Max Neuhaus


 

Tran Diep
"Neuhaus, sculpteur de sons"
Libération, Paris, 19 Mars 1988

Rien sur les murs, rien sur le sol : l'artiste travaille sans filet. Dans l'espace du Magasin transformé en caisson d'isolation sensorielle, Neuhaus donne « à voir » un précipité pastel des bruits ambiants.

Enfin, une exposition où il n'y a rien à voir. L'installation sonore de Max Neuhaus au Magasin de Grenoble, « Sound Line » est seulement auditive. On attendait l'installation annoncée par la fiche technique, une ligne de 60m de long sur deux mètres de large balisant les différentes sources d'écoute - « dans le sens longitudinal de l'espace, l'image sonore se laisse localiser assez précisément sur son axe » - et on se heurte à un lieu vidé de tout objet signalétique.
Passé le cap du premier fou rire nerveux, avec l'impression de s'être fait piégé - littéralement - on avance à tâtons, essayant de déceler un quelconque bruit composé, comme une surprise. Avec la pénible impression de s'être aventuré sur un terrain miné, en jetant des regards inquiets sur son voisin de fortune, on a peur de mourir idiots. Le principe est pourtant d'une simplicité désarmante. Avec onze paraboles de lm20 de haut sur 1m de large reliées à quelques deux cents haut-parleurs cachés dans l'ossature métallique de la « rue », Max Neuhaus fait jouer tous les bruits climatiques du Magasin. Le ronronnement de la soufflerie ou le brouhaha de la circulation à l'extérieur se voient attribuer un rôle d'instruments d'accompagnement d'une partition minimale dont le clapotis programmé sur ordinateur serait le premier violon.
Un murmure d'eau tombe en stacatto sur le visiteur, comme douché par certains endroits. Plus exactement à partir du deuxième pilier du Magasin. L'intention de Neuhaus est de constituer un bain de son, à l'instar de l'utilisation des lumières directionnelles plongeantes en matière scénographique.
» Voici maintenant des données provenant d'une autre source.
(** The commit of an undo of a block. *)
Definition unblocks (e : ATProto.send_env) (writes : list ATProto.Write) : Prop :=
  ∃ blocked records,
    ATProto.as1_verb e = Some "undo"
    ∧ ATProto.blocked_did (ATProto.as1_inner e) = Some blocked
    ∧ ATProto.block_records e = Some records
    ∧ writes = ATProto.block_deletes blocked records.

(** The first commit of a call log: the calls before it, its DID and its
    writes. *)
Fixpoint first_commit (l : list ATProto.effect)
  : option (list ATProto.effect * string * list ATProto.Write) :=
  match l with
  | [] => None
  | ATProto.Commit did writes :: _ => Some ([], did, writes)
  | e :: rest =>
      match first_commit rest with
      | Some (before, did, writes) => Some (e :: before, did, writes)
      | None => None
      end
  end.

End SendLog.

(** ** [atproto.py]: [set_dns] and [remove_dns] *)

Module Dns.

Definition DNS_TTL : Z := 10800.

(** A resource record set of the zone. *)
Record rrset := mkRrset {
  name : string;
  record_type : string;
  ttl : Z;
  rrdatas : list string;
}.

Global Instance rrset_eq_dec : EqDecision rrset.
Proof. solve_decision. Defined.

(** The managed zone [DNS_ZONE]: its record sets. *)
Abbreviation zone := (list rrset).

(** The double quote of [f'"did={did}"']. *)
Definition quote : string := String (Ascii.ascii_of_nat 34) EmptyString.

(** [f'_atproto.{handle}.'] and [f'"did={did}"'] *)
Definition name_of (handle : string) : string := "_atproto." +:+ handle +:+ ".".
Definition val_of (did : string) : string := quote +:+ "did=" +:+ did +:+ quote.

(** [resourceRecordSets().list(type='TXT', name=name)] *)
Definition list_txt (z : zone) (n : string) : list rrset :=
  filter (λ r, name r = n ∧ record_type r = "TXT") z.

Section Dns.
Variable DEBUG : bool.
(** [util.domain_or_parent_in(handle, ids.ATPROTO_HANDLE_DOMAINS)] *)
Variable in_handle_domains : string → bool.
(** Whether the list request and a [changes.create()] go through. *)
Variable list_ok : bool.
Variable create_ok : bool.

(** A created change set with deletions only: the record sets leave the
    zone. *)
Definition delete_all (z : zone) (dels : list rrset) : zone :=
  filter (λ r, r ∉ dels) z.

Definition remove_dns (handle : string) (z : zone) : result unit * zone :=
  if DEBUG then (Return (), z) else
  if negb list_ok then (Raise "resourceRecordSets().list", z) else
  match list_txt z (name_of handle) with
  | [] => (Return (), z)
  | rrsets =>
      if create_ok then (Return (), delete_all z rrsets)
      else (Raise "changes.create", z)
  end.

Definition set_dns (handle did : string) (z : zone) : result unit * zone :=
  if DEBUG then (Return (), z) else
  if in_handle_domains handle then (Return (), z) else
  match remove_dns handle z with
  | (Raise site, z) => (Raise site, z)
  | (Return _, z) =>
      if create_ok
      then (Return (), z ++ [mkRrset (name_of handle) "TXT" DNS_TTL [val_of did]])
      else (Raise "changes.create", z)
  end.
End Dns.

End Dns.

(** ** [atproto.py]: [ATProto.set_username] *)

Module Username.

(** The [AtpRepo] of the user's DID. *)
Record repo := mkRepo {
  status : option string;
  handle : option string;
}.

Inductive effect : Type :=
| UpdatePlc (did handle : string)       (* did.update_plc *)
| StoreRepo (did handle : string)       (* storage.store_repo, with repo.handle set *)
| WriteIdentity (did handle : string)   (* storage.write_event(type='identity') *)
| LoadDidDoc (did : string).            (* to_cls.load(copy_did, did_doc=True, remote=True) *)

(** What [set_username] reads and what each outside call answers. *)
Record env := mkEnv {
  is_enabled : bool;              (* user.is_enabled(ATProto) *)
  copy : option string;           (* user.get_copy(ATProto) *)
  load_repo : string → option repo;
                                  (* storage.load_repo(copy_did); None: no repo *)
  resolve_handle : string → result (option string);
                                  (* did.resolve_handle(username) *)
  update_plc_ok : bool;
  store_repo_ok : bool;
  write_event_ok : bool;
  load_ok : bool;
}.

(** [username.removeprefix('@')] *)
Definition removeprefix_at (s : string) : string :=
  match s with
  | String c rest => if String.eqb (String c EmptyString) "@" then rest else s
  | EmptyString => s
  end.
En réalisant un relief sonore volontairement évanescent, il évite de noyer le public sous un torrent de bruitages.
La musique, il connaît. Percussionniste de formation, Max Neuhaus a d'abord commencé une carrière de musicien contemporain. En jouant notamment sous la direction de Boulez en 1962-63, ou avec Stockhausen l'année suivante, il entrevoit la consécration en 1965 avec un récital en soliste au Carnegie Hall. Avant de rompre avec les salles de concert en créant « Public Supply », un morceau diffusé par les canaux du téléphone et de la radio.
Max Neuhaus quitte définitivement la scène en 1968. Pour s'orienter vers le son sculpté, qui n'est pas de la sculpture sonore. A l'inverse de Takis et Tinguely qui incluent des martèlements rythmiques obtenus à partir d'éléments en fer ou en bois utilisés pour la construction de leurs pièces - mécanique sonore accompagnant un propos plastique - Max Neuhaus taille ses sons à partir de l'ambiance architecturale des lieux investis. En délimitant les zones d'écoute sous forme de couloir invisible, il décrypte les strates audibles d'un environnement à la manière d'un topographe, pour qui les niveaux sonores sont aussi importantes que les courbes géologiques. Chacune de ses interventions restitue la mémoire des sites en intégrant les sons artificiels aux bruits caractéristiques d'un paysage précis, urbain (« Siren Project » en 1981-82 » pour la ville de New-York) ou rural (« Domaine de Kerguéhennec, Bignan, France » en 1986 »).
Avec Max Neuhaus, on traverse le mur du son, sans bang déflagrant. Plus cri-cri que vroum-vroum, ses structures perceptibles dressent un écran sonore, comme un voile transparent et mettent l'auditoire dans une ambiance paradoxale : plus on est attentif à saisir ses compositions discrètes, plus les plages de silence s'étirent. Il a (presque) réussi à transformer le Magasin en caisson d'isolation sensorielle. Et le public sort de l'exposition, soulagé. II n'y a rien à dire.